* _Information_:
Record ChallengeSpec := {
  cs_id : string;
  cs_version : string;
  cs_title : string;
  cs_owner : string;
  cs_created_at : datetime;
  cs_repository_url : string;
  cs_base_commit : string;
  cs_writable_paths : list string;
  cs_protected_paths : list string;
  cs_task_template : string;
  cs_model : ModelRef;
  cs_hardware : HardwareSpec;
  cs_public_dataset : DatasetRef;
  cs_withheld_dataset_ref : DatasetRef;
  cs_metrics : list MetricSpec;
  cs_warmup_runs : Z;
  cs_repetitions : Z;
  cs_seeds : list Z;
  cs_confidence_rule : string;
  cs_budgets : BudgetSpec;
  cs_allowed_optimizations : list string;
  cs_prohibited_optimizations : list string;
  cs_network_capabilities : list string;
  cs_tool_capabilities : list string;
  cs_verifier_version : string;
  cs_rubric_version : string;
  cs_policy_version : string;
  cs_promotion_requirements : list string;
  cs_rollback_requirements : list string;
}.

(** [set(xs) & set(ys)] is non-empty *)
Definition intersects (xs ys : list string) : bool :=
  existsb (λ x, bool_decide (x ∈ ys)) xs.

Definition validate_paths_and_metrics (c : ChallengeSpec) : result ChallengeSpec :=
  err_if (intersects (cs_writable_paths c) (cs_protected_paths c)) ValidationError
    "writable_paths and protected_paths must not overlap" ;;
  (let names := ms_name <$> cs_metrics c in
   err_if (bool_decide (names = []) || negb (all_unique names)) ValidationError
     "metrics must be non-empty and uniquely named") ;;
  err_if (intersects (cs_allowed_optimizations c) (cs_prohibited_optimizations c)) ValidationError
    "optimization classes cannot be both allowed and prohibited" ;;
  mret c.
Definition validate_ChallengeSpec (c : ChallengeSpec) : result ChallengeSpec :=
  validate_HardwareSpec (cs_hardware c) ;;
  require (0 <=? cs_warmup_runs c) "warmup_runs" ;;
  require (0 <? cs_repetitions c) "repetitions" ;;
  validate_BudgetSpec (cs_budgets c) ;;
  validate_paths_and_metrics c.

(** ** Experiments and results *)
Inductive ExperimentState :=
  | PROPOSED | ADMITTED | RUNNING | PROVISIONAL | VERIFYING
  | VALID | INVALID | INCONCLUSIVE | FAILED | CANCELLED.
#[export] Instance ExperimentState_eq_dec : EqDecision ExperimentState.
Proof. solve_decision. Defined.
Definition ExperimentState_value (s : ExperimentState) : string :=
  match s with
  | PROPOSED => "proposed" | ADMITTED => "admitted" | RUNNING => "running"
  | PROVISIONAL => "provisional" | VERIFYING => "verifying" | VALID => "valid"
  | INVALID => "invalid" | INCONCLUSIVE => "inconclusive" | FAILED => "failed"
  | CANCELLED => "cancelled"
  end.

Module VerificationState.
Inductive t := UNVERIFIED | VERIFYING | VALID | INVALID | INCONCLUSIVE.
#[export] Instance eq_dec : EqDecision t.
Proof. solve_decision. Defined.
Definition value (s : t) : string :=
  match s with
  | UNVERIFIED => "unverified" | VERIFYING => "verifying" | VALID => "valid"
  | INVALID => "invalid" | INCONCLUSIVE => "inconclusive"
  end.
End VerificationState.
Export (hints) VerificationState.

Record ArtifactRef := {
  ar_digest : string; ar_media_type : string; ar_size : Z; ar_role : string }.
#[export] Instance ArtifactRef_eq_dec : EqDecision ArtifactRef.
Proof. solve_decision. Defined.
Definition validate_ArtifactRef (a : ArtifactRef) : result ArtifactRef :=
  require (0 <=? ar_size a) "size" ;; mret a.

Record Provenance := {
  pv_actor : string;
  pv_node : string;
  pv_session_id : string;
  pv_action : string;
  pv_target : string;
  pv_observed_prior_state : option string;
  pv_signature : option string;
}.
#[export] Instance Provenance_eq_dec : EqDecision Provenance.
Proof. solve_decision. Defined.

Record Experiment := {
  ex_id : string;
  ex_attempt : Z;
  ex_parent_id : option string;
  ex_reproduces_id : option string;
  ex_changed_dimensions : list string;
  ex_challenge_hash : string;
  ex_actor : string;
  ex_harness : string;
  ex_card_id : string;
  ex_run_id : string;
  ex_repository_url : string;
  ex_repository_base_sha : string;
  ex_repository_result_sha : option string;
  ex_image_digest : string;
  ex_sbom_digest : string;
  ex_requested_route : string;
  ex_requested_model : string;
  ex_served_model : option string;
  ex_gateway_request_id : option string;
  ex_gateway_backend_id : option string;
  ex_configuration : list (string * json);
  ex_seeds : list Z;
  ex_hardware_telemetry : list (string * json);
  ex_budgets : BudgetSpec;
  ex_created_at : datetime;
  ex_artifacts : list ArtifactRef;
}.

Definition validate_lineage (e : Experiment) : result Experiment :=
  err_if (bool_decide (Some (ex_id e) = ex_parent_id e)
          || bool_decide (Some (ex_id e) = ex_reproduces_id e)) ValidationError
    "an experiment cannot be its own parent or reproduction target" ;;
  err_if (bool_decide (is_Some (ex_parent_id e)) && bool_decide (ex_changed_dimensions e = []))
    ValidationError "a mutation with parent_id must identify changed_dimensions" ;;
  mret e.
Definition validate_Experiment (e : Experiment) : result Experiment :=
  require (0 <? ex_attempt e) "attempt" ;;
  validate_BudgetSpec (ex_budgets e) ;;
  check_each (ex_artifacts e) (λ a, validate_ArtifactRef a ;; Ok tt) ;;
  validate_lineage e.

Record Observation := {
  ob_value : float; ob_seed : option Z; ob_warm : bool; ob_recorded_at : datetime }.

Record Measurement := {
  me_metric : string;
  me_unit : string;
  me_observations : list Observation;
  me_mean : float;
  me_standard_deviation : float;
  me_confidence_low : option float;
  me_confidence_high : option float;
  me_best_of_n : option float;
}.
Definition validate_sample_count (m : Measurement) : result Measurement :=
  err_if (match me_observations m with [] => true | _ => false end) ValidationError
    "measurements require raw observations" ;;
  err_if (me_standard_deviation m <? 0) ValidationError "standard_deviation cannot be negative" ;;
  mret m.

Record Result := {
  re_experiment_id : string;
  re_experiment_hash : string;
  re_challenge_hash : string;
  re_verification : VerificationState.t;
  re_verification_reason : option string;
  re_measurements : list Measurement;
  re_artifacts : list ArtifactRef;
  re_created_at : datetime;
}.
Definition validate_Result (r : Result) : result Result :=
  check_each (re_measurements r) (λ m, validate_sample_count m ;; Ok tt) ;;
  check_each (re_artifacts r) (λ a, validate_ArtifactRef a ;; Ok tt) ;;
  mret r.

* _Task to carry out_:
Which lines of the data include the string "RUNNING"? Copy each of them.

* _Answer space_:
  | PROPOSED | ADMITTED | RUNNING | PROVISIONAL | VERIFYING
  | PROPOSED => "proposed" | ADMITTED => "admitted" | RUNNING => "running"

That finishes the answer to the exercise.